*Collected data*
(* ===== verification/Frame.v ===== *)
(** * What the stack leaves alone

    The queues through which the application hands streams over are read by
    [HandleApplicationCalls] only: nothing else of the stack changes them. *)

From S2P Require Import Prelude SeqArith Bytes Queues MemPool SendBuffer RingBuffer AddrPool Mtcp TcpUtil Output Events Fhash Lists TcpStream TcpOut Timer TcpIn NetIn.

(** ** Projections that code keeps *)

Definition same {T} (p : mtcp_manager -> T) (m m' : mtcp_manager) : Prop := p m' = p m.

#[export] Instance same_preorder {T} (p : mtcp_manager -> T) : PreOrder (same p).
Proof. unfold same. split; [done|]. intros x y z. congruence. Qed.

(** Whatever the state, [f] either faults or leaves [p] as it was. *)
Notation frames p f := (stable (fun _ => True) (fun _ => True) (same p) f).

Lemma frames_modify {T} (p : mtcp_manager -> T) g : (forall m, p (g m) = p m) -> frames p (modify g).
Proof. intros Hg. apply stable_modify. intros m _. split; [done|apply Hg]. Qed.

Lemma frames_zoom {T U A} (p : mtcp_manager -> T) (proj : mtcp_manager -> U) `{!Setter proj} (op : M U A) :
  (forall m t, p (upd proj (fun _ => t) m) = p m) -> frames p (zoom proj op).
Proof.
  intros Hp m _. unfold wpe, zoom. destruct (op (proj m)); [|done]. split; [done|apply Hp].
Qed.

(** The queues of the application. *)
Definition app_queues (m : mtcp_manager) :=
  (connectq m, sendq m, ackq m, closeq m, resetq m, destroyq m, closeq_int m, resetq_int m).

Notation kept f := (frames app_queues f).

Create HintDb frames.

Ltac frames_leaf :=
  match goal with
  | |- stable _ _ _ (modify _) =>
      apply frames_modify; intros ?; first [reflexivity | unfold sender_update; case_match; reflexivity]
  | |- stable _ _ _ (zoom _ _) => apply frames_zoom; intros ? ?; reflexivity
  | |- _ => solve [eauto 2 with frames nocore]
  end.

Ltac frames := repeat descend ltac:(fail) ltac:(idtac; frames_leaf) ltac:(exact I).

Section Frames.
Context `{Platform}.

(** ** Output *)

Lemma kept_DestroyTCPStream a : kept (DestroyTCPStream a).
Proof using. frames. Qed.

Lemma kept_IPOutput a l : kept (IPOutput a l).
Proof using. frames. Qed.

Lemma kept_AddtoRTOList a : kept (AddtoRTOList a).
Proof using. frames. Qed.

Hint Resolve kept_DestroyTCPStream kept_IPOutput kept_AddtoRTOList : frames.

Lemma kept_EnqueueACK a o : kept (EnqueueACK a o).
Proof using. frames. Qed.

Lemma kept_SendTCPPacket a ts fl src n : kept (SendTCPPacket a ts fl src n).
Proof using. frames. Qed.

Hint Resolve kept_EnqueueACK kept_SendTCPPacket : frames.

Lemma kept_flush_loop a ts fuel : forall n, kept (flush_loop fuel a ts n).
Proof using. induction fuel as [|f IH]; intros n; cbn [flush_loop]; frames. Qed.

Lemma kept_ack_burst a ts fuel : kept (ack_burst fuel a ts).
Proof using. induction fuel as [|f IH]; cbn [ack_burst]; frames. Qed.

Lemma kept_sender_loop ls visit fuel i t last : (forall a, kept (visit a)) ->
  forall cur n, kept (sender_loop ls visit fuel i t last cur n).
Proof using.
  intros Hv. induction fuel as [|f IH]; intros cur n; cbn [sender_loop]; frames.
Qed.

Hint Resolve kept_flush_loop kept_ack_burst kept_sender_loop : frames.

Lemma kept_control_visit i ts a : kept (control_visit i ts a).
Proof using. frames. Qed.

Lemma kept_data_visit i ts a : kept (data_visit i ts a).
Proof using. frames. Qed.

Lemma kept_ack_visit i ts a : kept (ack_visit i ts a).
Proof using. frames. Qed.

Hint Resolve kept_control_visit kept_data_visit kept_ack_visit : frames.

Lemma kept_WriteTCPControlList i ts t : kept (WriteTCPControlList i ts t).
Proof using. frames. Qed.

Lemma kept_WriteTCPDataList i ts t : kept (WriteTCPDataList i ts t).
Proof using. frames. Qed.

Lemma kept_WriteTCPACKList i ts t : kept (WriteTCPACKList i ts t).
Proof using. frames. Qed.

(** ** Timers *)

Lemma kept_HandleRTO ts a : kept (HandleRTO ts a).
Proof using. frames. Qed.

Lemma kept_abandon a : kept (abandon a).
Proof using. frames. Qed.

Lemma kept_RearrangeRTOStore_loop l : kept (RearrangeRTOStore_loop l).
Proof using. induction l as [|a l IH]; cbn [RearrangeRTOStore_loop]; frames. Qed.

Hint Resolve kept_HandleRTO kept_abandon kept_RearrangeRTOStore_loop : frames.

Lemma kept_rto_slot_loop ts t idx fuel : forall walk n, kept (rto_slot_loop fuel ts t idx walk n).
Proof using. induction fuel as [|f IH]; intros walk n; cbn [rto_slot_loop]; frames. Qed.

Hint Resolve kept_rto_slot_loop : frames.

Lemma kept_rto_clock_loop ts t fuel : forall n, kept (rto_clock_loop fuel ts t n).
Proof using. induction fuel as [|f IH]; intros n; cbn [rto_clock_loop]; frames. Qed.

Lemma kept_timewait_loop ts t fuel : forall walk n, kept (timewait_loop fuel ts t walk n).
Proof using. induction fuel as [|f IH]; intros walk n; cbn [timewait_loop]; frames. Qed.

Lemma kept_timeout_loop ts t fuel : forall walk n, kept (timeout_loop fuel ts t walk n).
Proof using. induction fuel as [|f IH]; intros walk n; cbn [timeout_loop]; frames. Qed.

Hint Resolve kept_rto_clock_loop kept_timewait_loop kept_timeout_loop : frames.

Lemma kept_CheckRtmTimeout ts t : kept (CheckRtmTimeout ts t).
Proof using. frames. Qed.

Lemma kept_CheckTimewaitExpire ts t : kept (CheckTimewaitExpire ts t).
Proof using. frames. Qed.

Lemma kept_CheckConnectionTimeout ts t : kept (CheckConnectionTimeout ts t).
Proof using. frames. Qed.

(** ** Input *)

Lemma kept_flow_walk k l : kept (flow_walk l k).
Proof using. induction l as [|a l IH]; cbn [flow_walk]; frames. Qed.

Lemma kept_listener_walk k l : kept (listener_walk l k).
Proof using. induction l as [|a l IH]; cbn [listener_walk]; frames. Qed.

Hint Resolve kept_flow_walk kept_listener_walk : frames.

Lemma kept_ProcessACK a ts p : kept (ProcessACK a ts p).
Proof using. frames. Qed.

Lemma kept_ProcessTCPPayload a ts p : kept (ProcessTCPPayload a ts p).
Proof using. frames. Qed.

Lemma kept_CreateTCPStream sock ty sa sp da dp : kept (CreateTCPStream sock ty sa sp da dp).
Proof using. frames. Qed.

Hint Resolve kept_ProcessACK kept_ProcessTCPPayload kept_CreateTCPStream : frames.

Lemma kept_HandleActiveOpen a ts p : kept (HandleActiveOpen a ts p).
Proof using. frames. Qed.

Lemma kept_ParseTCPTimestamp_loop mem len fuel : forall i,
  kept (ParseTCPTimestamp_loop mem len fuel i).
Proof using. induction fuel as [|f IH]; intros i; cbn [ParseTCPTimestamp_loop]; frames. Qed.

Hint Resolve kept_ParseTCPTimestamp_loop : frames.

Lemma kept_ValidateSequence a ts p : kept (ValidateSequence a ts p).
Proof using. frames. Qed.

Hint Resolve kept_HandleActiveOpen kept_ValidateSequence : frames.

Lemma kept_CreateNewFlowHTEntry ts p : kept (CreateNewFlowHTEntry ts p).
Proof using. frames. Qed.

Lemma kept_dispatch a ts p : kept (dispatch a ts p).
Proof using. frames. Qed.

Hint Resolve kept_CreateNewFlowHTEntry kept_dispatch : frames.

Lemma kept_ProcessTCPPacket ts i p : kept (ProcessTCPPacket ts i p).
Proof using. frames. Qed.

Lemma kept_rd_words mem n : forall o, kept (rd_words mem o n).
Proof using. induction n as [|n IH]; intros o; cbn [rd_words]; frames. Qed.

Hint Resolve kept_ProcessTCPPacket kept_rd_words : frames.

Lemma kept_ProcessPacket i ts mem : kept (ProcessPacket i ts mem).
Proof using. frames. Qed.

End Frames.

#[export] Hint Resolve kept_DestroyTCPStream kept_EnqueueACK kept_WriteTCPControlList
  kept_WriteTCPDataList kept_WriteTCPACKList kept_CheckRtmTimeout kept_CheckTimewaitExpire
  kept_CheckConnectionTimeout kept_listener_walk kept_ProcessPacket : frames.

*Task instructions*
Repeat exactly the lines above, starting with the first line of the records and finishing with the line holding "(** ** Projections that code keeps *)". Add no other line.

*Response area*
(* ===== verification/Frame.v ===== *)
(** * What the stack leaves alone

    The queues through which the application hands streams over are read by
    [HandleApplicationCalls] only: nothing else of the stack changes them. *)

From S2P Require Import Prelude SeqArith Bytes Queues MemPool SendBuffer RingBuffer AddrPool Mtcp TcpUtil Output Events Fhash Lists TcpStream TcpOut Timer TcpIn NetIn.

(** ** Projections that code keeps *)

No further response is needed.